Other companies are working on new battery chemistries. Form Energy, a start-up backed by Bill Gates, recently announced it would partner with a utility in Minnesota on a pilot project to build an aqueous air battery that could deliver continuous power for 150 hours.

Yet energy researchers say that these long-duration storage technologies need to get drastically cheaper to be viable, in part because they would operate infrequently. One recent study in Nature Energy estimated that capacity costs might need to fall below $50 per kilowatt-hour — roughly one-third the cost of today’s grid-scale lithium-ion batteries — before utilities start using long-duration storage more widely. And such storage may have to get as cheap as $1 to $10 per kilowatt-hour before it becomes a dominant solution.

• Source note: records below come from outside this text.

(** ** The crash *)

(** A citizen connects, a payload is dispatched, the connection drops before
    the send. *)
Lemma panic_trace : ∃ s s', reachable s ∧ step s s' ∧ panicked s' = true.
Proof.
  set (cid := Uuid 1). set (p := 1%positive).
  eexists _, _. split; [|split; [|shelve]].
  { eapply rtc_l; [apply (step_connect NewHub [] p cid); reflexivity|].
    eapply rtc_l; [eapply (step_dispatch _ _ cid "m")|].
    eapply rtc_l.
    { eapply (step_act _ _ [] _ (ADispatch cid "m")).
      by apply (act_dispatch cid "m" _ [p]); [|vm_compute]. }
    eapply rtc_l.
    { eapply (step_act _ _ [[ASend p "m"]] [[AWriteLoop p]] (AReadLoop p)). apply act_read_end. }
    eapply rtc_l.
    { eapply (step_act _ _ [[ASend p "m"]] [[AWriteLoop p]] (AShutdown p)).
      by eapply act_shutdown_first. }
    eapply rtc_l.
    { eapply (step_act _ _ [[ASend p "m"]] [[AWriteLoop p]] (AOnceBody p)). by eapply act_unregister. }
    eapply rtc_l.
    { eapply (step_act _ _ [[ASend p "m"]] [[AWriteLoop p]] (AOnceBody p)). by eapply act_close_chan. }
    apply rtc_refl. }
  { by eapply (step_panic _ [] [[AOnceBody p]; [AWriteLoop p]] p "m" []). }
  Unshelve. reflexivity.
Qed.

(** C24: the process can crash, in one way.  [Dispatch] copies the set of
    clients and lets go of the lock before it sends; a connection that ends in
    between has its channel closed, and the send panics.  A reachable state
    crashes in no other step: only in a send of [Dispatch] to a client that
    has left every set since the snapshot. *)
Theorem dispatch_can_panic :
  (∃ s, reachable s ∧ panicked s = true)
  ∧ ∀ s s', reachable s → step s s' → panicked s' = true →
      ∃ p payload t c, (ASend p payload :: t) ∈ threads s
        ∧ clients (hub s) !! p = Some c ∧ chan_closed c = true
        ∧ ∀ cid, p ∉ clients_of (hub s) cid.
Proof.
  split.
  { destruct panic_trace as (s & s' & Hr & Hs & Hp). exists s'. split; [|done].
    eapply rtc_r; [exact Hr|exact Hs]. }
  intros s s' Hreach Hstep Hpanic. destruct (reachable_inv s Hreach) as (Hi & _ & _).
  inversion Hstep; subst; simpl in *; try done.
  exists p, payload, t, c. split; [apply elem_of_app; right; left|]. split; [done|]. split; [done|].
  intros cid Hp. pose proof (registered_open h cid p c Hi Hp). intuition congruence.
Qed.

(** ** One operation at a time *)

(** Run on its own, [Dispatch] never panics and reaches everyone.  Every
    registered client of the citizen either gets the payload at the end of
    its buffer or, when that is full, is shut down and unregistered; every
    other client is as before. *)
Lemma Dispatch_delivers h cid m
  (Hquiet : quiet h) (Hopen : closed h = false) :
  ∃ h', Dispatch cid m h = Some h' ∧ quiet h'
  ∧ ∀ p c, clients h !! p = Some c →
      if decide (p ∈ clients_of h cid) then
        if (length (c_send c) <? defaultSendBuffer)%nat
        then clients h' !! p = Some (with_send (c_send c ++ [m]) c) ∧ p ∈ clients_of h' cid
        else clients h' !! p = Some (with_once Done c) ∧ ∀ x, p ∉ clients_of h' x
      else clients h' !! p = Some c ∧ ∀ x, p ∈ clients_of h' x ↔ p ∈ clients_of h x.
Proof.
  unfold Dispatch. rewrite Hopen.
  destruct (send_all_spec h cid (elements (clients_of h cid)) m Hquiet) as (h' & Hs & Hq' & _ & Hc' & Hr').
  { apply NoDup_elements. }
  { intros p. by rewrite elem_of_elements. }
  exists h'. split; [done|]. split; [done|]. intros p c Hc.
  specialize (Hc' p). rewrite Hc in Hc'. unfold after_send in Hc'. simpl in Hc'.
  assert (full h p = negb (length (c_send c) <? defaultSendBuffer)%nat) as Hfull
    by (unfold full; by rewrite Hc).
  setoid_rewrite elem_of_elements in Hr'.
  destruct (decide (p ∈ clients_of h cid)) as [Hp|Hp].
  - rewrite decide_True in Hc' by (by apply elem_of_elements).
    destruct (length (c_send c) <? defaultSendBuffer)%nat; simpl in Hfull; (split; [done|]).
    + apply Hr'. split; [done|]. intros [_ ?]. congruence.
    + intros x [_ Hno]%Hr'. auto.
  - rewrite decide_False in Hc' by (by rewrite elem_of_elements). split; [done|].
    intros x. rewrite Hr'. tauto.
Qed.

Lemma shutdown_all_quiet ps h :
  quiet h → (∀ p, p ∈ ps → is_Some (clients h !! p)) → (∀ p, ¬ registered h p) →
  quiet (shutdown_all ps h) ∧ byCitizen (shutdown_all ps h) = byCitizen h
  ∧ closed (shutdown_all ps h) = closed h
  ∧ ∀ p c, clients h !! p = Some c →
      clients (shutdown_all ps h) !! p = Some (if decide (p ∈ ps) then with_once Done c else c).
Proof.
  revert h. induction ps as [|p ps IH]; intros h Hq Hex Hno.
  { split; [done|]. split; [done|]. split; [done|]. intros p c Hc.
    by rewrite decide_False by set_solver. }
  change (shutdown_all (p :: ps) h) with (shutdown_all ps (shutdown p h)).
  destruct (Hex p) as [c Hc]; [by left|].
  assert (Unregister p h = h) as Hu.
  { unfold Unregister. rewrite Hc. destruct (byCitizen h !! c_citizenID c) as [m|] eqn:Em; [|done].
    exfalso. assert (m ≠ ∅) as Hne by (by eapply (hi_nonempty h (proj1 Hq))).
    apply set_choose_L in Hne as [q Hqm]. apply (Hno q). exists (c_citizenID c).
    apply elem_of_clients_of. eauto. }
  assert (shutdown p h = update_client (with_once Done) p h) as Hsd.
  { unfold shutdown. rewrite Hc. simpl. destruct (proj2 Hq p c Hc) as [Ho|Ho]; rewrite Ho, ?Hu; [done|].
    unfold update_client, set_clients. destruct h as [bc cl cs]. simpl in *. f_equal.
    apply map_eq. intros q. destruct (decide (q = p)) as [->|Hne].
    - rewrite lookup_alter_eq, Hc. simpl. destruct c. simpl in *. by subst.
    - by rewrite lookup_alter_ne. }
  assert (quiet (shutdown p h)) as Hq1.
  { destruct (proj2 Hq p c Hc) as [Ho|Ho]; [by eapply shutdown_quiet|].
    unfold shutdown. rewrite Hc. simpl. by rewrite Ho. }
  destruct (IH (shutdown p h)) as (Hq2 & Hb2 & Hcl2 & Hc2); [done| | |].
  - intros q Hqp. rewrite Hsd, update_client_lookup. destruct (Hex q) as [c' Hc']; [by right|].
    destruct (decide _) as [->|_]; rewrite Hc'; simpl; eauto.
  - intros q Hr. apply (Hno q). by rewrite Hsd in Hr.
  - split; [done|]. split; [by rewrite Hb2, Hsd|]. split; [by rewrite Hcl2, Hsd|].
    intros q c' Hc'. rewrite (Hc2 q (if decide (q = p) then with_once Done c' else c')).
    + destruct (decide (q = p)) as [->|Hne].
      * rewrite (decide_True (P := p ∈ p :: ps)) by left. by destruct (decide (p ∈ ps)).
      * destruct (decide (q ∈ ps)); [rewrite decide_True by (by right)|
          rewrite decide_False by set_solver]; done.
    + rewrite Hsd, update_client_lookup. destruct (decide (q = p)) as [->|_]; [|done].
      by rewrite Hc'.
Qed.

Lemma elem_of_all_clients h p : p ∈ all_clients h ↔ registered h p.
Proof.
  unfold all_clients, registered. rewrite list_elem_of_bind. split.
  - intros ([cid m] & Hp & Hm). simpl in Hp. exists cid. apply elem_of_clients_of. exists m.
    by rewrite <-elem_of_map_to_list, <-elem_of_elements.
  - intros (cid & (m & Hm & Hp)%elem_of_clients_of). exists (cid, m). simpl.
    by rewrite elem_of_elements, elem_of_map_to_list.
Qed.

Lemma closed_hub_inert h :
  closed h = true →
  (∀ p, Register p h = h) ∧ (∀ cid m, Dispatch cid m h = Some h) ∧ Close h = h.
Proof. intros Hc. unfold Register, Dispatch, Close. by rewrite Hc. Qed.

“Those cost targets won’t be easy to hit, although they’re in line with what many developers are aiming for,” said Nestor Sepulveda, who led the study as a researcher at the Massachusetts Institute of Technology. “One big obstacle right now is that there’s no policy requirement for utilities to build long-duration storage. It’s easier and cheaper to simply burn natural gas.”

Ultimately, it may take years before utilities have a clear sense of which technologies work best to balance large amounts of wind and solar power. Jesse Jenkins, an expert at Princeton University, said that long-duration storage could play a valuable role if it becomes cheap. But in his research, he has found that utilities would likely need to rely on a mix of different solutions for a clean grid, potentially including hydrogen or advanced emissions-free power plants that can run at all hours.

“There’s a lot of focus on energy storage as the Holy Grail answer for wind and solar intermittency,” Dr. Jenkins said. “And we found it can be a solution, but it’s one of many. So we need to be making as many bets as we can today on new technologies, so that when we really need them a decade or two from now, they’re ready to go.”